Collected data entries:

(** * The dashboard page of the learning app

    A shallow embedding of [src/app/dashboard/page.tsx]: the statistics the
    page derives from the stored progress record (accuracy, pass
    probability, streak message, per-category percentages), the quick-action
    list, the split of the category list, and the two loaders that read
    browser storage.

    JavaScript numbers are IEEE-754 binary64 values.  They are modelled with
    the reference implementation of the standard library ([SpecFloat], at
    precision 53 and maximal exponent 1024), so that [a / b * 100] rounds
    twice exactly where the page's arithmetic does. *)

From Stdlib Require Import ZArith Lia Reals Lra SpecFloat.
From stdpp Require Import base list strings gmap pretty.

(** ** JavaScript numbers *)

Module Num.
Local Open Scope Z_scope.

Definition prec : Z := 53.
Definition emax : Z := 1024.

Definition number : Type := spec_float.

(** An integer literal, or an integer read from JSON: the nearest
    binary64 value (exact below [2^53]). *)
Definition of_Z (z : Z) : number := binary_normalize prec emax z 0 false.

Definition NaN : number := S754_nan.

(** [a / b] and [a * b]. *)
Definition div (a b : number) : number := SFdiv prec emax a b.
Definition mul (a b : number) : number := SFmul prec emax a b.

(** [a === b], [a < b], [a > b], [a >= b] on numbers: every comparison
    with [NaN] is false, and the two zeros are equal. *)
Definition eqb (a b : number) : bool := SFeqb a b.
Definition ltb (a b : number) : bool := SFltb a b.
Definition gtb (a b : number) : bool := SFltb b a.
Definition geb (a b : number) : bool := SFleb b a.

Definition signed (s : bool) (m : positive) : Z :=
  if s then Z.neg m else Z.pos m.

(** [Math.round]: non-finite and integral values are returned as they
    are; otherwise the closest integer, a tie going towards plus infinity;
    a result of zero keeps the sign of the argument. *)
Definition Math_round (x : number) : number :=
  match x with
  | S754_finite s m e =>
      if 0 <=? e then x
      else
        let n := (2 * signed s m + 2 ^ (- e)) / 2 ^ (1 - e) in
        if n =? 0 then S754_zero s else of_Z n
  | _ => x
  end.

(** The integer a number denotes, when it is finite and integral. *)
Definition to_int (x : number) : option Z :=
  match x with
  | S754_zero _ => Some 0
  | S754_finite s m e =>
      if 0 <=? e then Some (signed s m * 2 ^ e)
      else if Z.pos m mod 2 ^ (- e) =? 0 then Some (signed s m / 2 ^ (- e))
      else None
  | _ => None
  end.

(** Divisions performed while a value is derived: the value together
    with the divisors it was computed with, in evaluation order. *)
Definition Traced (A : Type) : Type := A * list number.

Definition tret {A} (a : A) : Traced A := (a, []).
Definition tbind {A B} (c : Traced A) (k : A -> Traced B) : Traced B :=
  let '(a, l1) := c in let '(b, l2) := k a in (b, l1 ++ l2).
Definition tdiv (a b : number) : Traced number := (div a b, [b]).

(** The shape [Math.round((a / b) * 100)] that the page writes out at
    each of its percentage derivations. *)
Definition roundedPercent (a b : number) : Traced number :=
  tbind (tdiv a b) (fun q => tret (Math_round (mul q (of_Z 100)))).

Definition is_zero (x : number) : bool :=
  match x with S754_zero _ => true | _ => false end.

(** *** Reading the rounding code

    The rounding of [SpecFloat] works on a mantissa with two sticky bits.
    [rec_of n d] is the record it holds for the exact quotient [n / d]: the
    integer part, and where the remainder lies in the interval to the next
    integer. *)
Definition loc_of (rho d : Z) : location :=
  if rho =? 0 then loc_Exact else loc_Inexact (2 * rho ?= d).

Definition rec_of (n d : Z) : shr_record :=
  shr_record_of_loc (n / d) (loc_of (n mod d) d).

(** The mantissa and exponent of a positive integer below [2^53]. *)
Definition int_mantissa (n : Z) : positive := Z.to_pos (n * 2 ^ (53 - Zdigits2 n)).
Definition int_exponent (n : Z) : Z := Zdigits2 n - 53.

(** The real value of a finite number. *)
Definition bpow (e : Z) : R := powerRZ 2 e.

Definition B2R (x : number) : R :=
  match x with
  | S754_finite s m e => (IZR (signed s m) * bpow e)%R
  | _ => 0%R
  end.

(** The unit in the last place of 1. *)
Definition ulp1 : R := bpow (-52).

(** A positive number whose mantissa has the full 53 bits. *)
Definition normal_pos (x : number) (m : positive) (e : Z) : Prop :=
  x = S754_finite false m e /\ Zdigits2 (Z.pos m) = 53.

(** [Math.round] of the exact ratio [100 * c / t], for comparison with
    what the binary64 computation returns. *)
Definition exact_rounded_percent (c t : Z) : Z := (200 * c + t) / (2 * t).

(** No division recorded in a trace has a zero divisor. *)
Definition no_division_by_zero {A} (c : Traced A) : Prop :=
  Forall (fun d => is_zero d = false) (snd c).
End Num.

Abbreviation number := Num.number.

(** ** Data *)

(** A value of type [any]: what [JSON.parse] can return. *)
#[warnings="-register-all"] Inductive json : Type :=
  | JNull
  | JBool (b : bool)
  | JNum (x : number)
  | JStr (s : string)
  | JArr (l : list json)
  | JObj (fields : list (string * json)).

(** A thrown value. *)
Inductive exn : Type :=
  | TypeError (msg : string)
  | Thrown (v : json).

Inductive result (A : Type) : Type :=
  | Ok (a : A)
  | Throw (e : exn).
Arguments Ok {A} a.
Arguments Throw {A} e.

(** An element of the [categories] table of [utils/category-utils]. *)
Module Category.
Record t : Type := mk {
  name : string;
  nameJa : option string;
  totalQuestions : number
}.
End Category.

(** The record kept per category in [categoryProgress]. *)
Module CategoryData.
Record t : Type := mk {
  totalQuestions : number;
  answeredQuestions : number;
  correctAnswers : number
}.
End CategoryData.

Record Preferences : Type := {
  showJapaneseInStudy : bool;
  showJapaneseInMock : bool;
  autoReviewIncorrect : bool;
  notificationEnabled : bool
}.

(** [UserProgress] of [types]; the two question lists may be missing in
    stored data, which is why the page reads them with [?.]. *)
Record UserProgress : Type := {
  totalQuestionsAnswered : number;
  correctAnswers : number;
  categoryProgress : gmap string CategoryData.t;
  studySessions : list json;
  incorrectQuestions : option (list json);
  overcomeQuestions : option (list json);
  currentStreak : number;
  lastStudyDate : string;
  preferences : Preferences
}.

Record User : Type := { nickname : string }.

Record StreakStatus : Type := { message : string; color : string }.

Record QuickAction : Type := {
  title : string;
  description : string;
  icon : string;
  href : string;
  action_color : string;
  disabled : option bool
}.

(** ** Array and string built-ins *)

(** [arr.slice(start)]: a negative [start] counts from the end. *)
Definition Array_slice {A} (start : Z) (arr : list A) : list A :=
  let len := Z.of_nat (length arr) in
  let k := if (start <? 0)%Z then Z.max (len + start) 0 else Z.min start len in
  drop (Z.to_nat k) arr.

(** [s.includes(needle)]: [needle] occurs at some position of [s].  Strings
    are byte strings here; an ASCII needle such as "Mock" occurs in the
    UTF-8 bytes of a text exactly where it occurs in its UTF-16 units. *)
Fixpoint String_includes (needle s : string) : bool :=
  String.prefix needle s ||
  match s with
  | EmptyString => false
  | String _ s' => String_includes needle s'
  end.

(** ** Derived statistics *)

Section Statistics.
Import Num.

(** [Number::toString] on values that are not integers below [10^21]
    picks the shortest digit string that reads back as the same number;
    that algorithm is left as a parameter. *)
Variable shortest_repr : number -> string.

Definition Number_toString (x : number) : string :=
  match x with
  | S754_nan => "NaN"
  | S754_infinity s => if s then "-Infinity" else "Infinity"
  | S754_zero _ => "0"
  | S754_finite _ _ _ =>
      match to_int x with
      | Some n => if (Z.abs n <? 10 ^ 21)%Z then pretty n else shortest_repr x
      | None => shortest_repr x
      end
  end.

(** The component's [progress] state: [None] is [null]. *)
Variable progress : option UserProgress.

Definition calculateAccuracyT : Traced number :=
  match progress with
  | None => tret (of_Z 0)
  | Some p =>
      if eqb (totalQuestionsAnswered p) (of_Z 0) then tret (of_Z 0)
      else roundedPercent (correctAnswers p) (totalQuestionsAnswered p)
  end.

PROMPT: Reproduce exactly the lines above from the line with "if rho =? 0" to the line with "Definition ulp1 : R := bpow (-52).", including both, and add nothing.

RESPONSE TO THIS EXERCISE:
  if rho =? 0 then loc_Exact else loc_Inexact (2 * rho ?= d).

Definition rec_of (n d : Z) : shr_record :=
  shr_record_of_loc (n / d) (loc_of (n mod d) d).

(** The mantissa and exponent of a positive integer below [2^53]. *)
Definition int_mantissa (n : Z) : positive := Z.to_pos (n * 2 ^ (53 - Zdigits2 n)).
Definition int_exponent (n : Z) : Z := Zdigits2 n - 53.

(** The real value of a finite number. *)
Definition bpow (e : Z) : R := powerRZ 2 e.

Definition B2R (x : number) : R :=
  match x with
  | S754_finite s m e => (IZR (signed s m) * bpow e)%R
  | _ => 0%R
  end.

(** The unit in the last place of 1. *)
Definition ulp1 : R := bpow (-52).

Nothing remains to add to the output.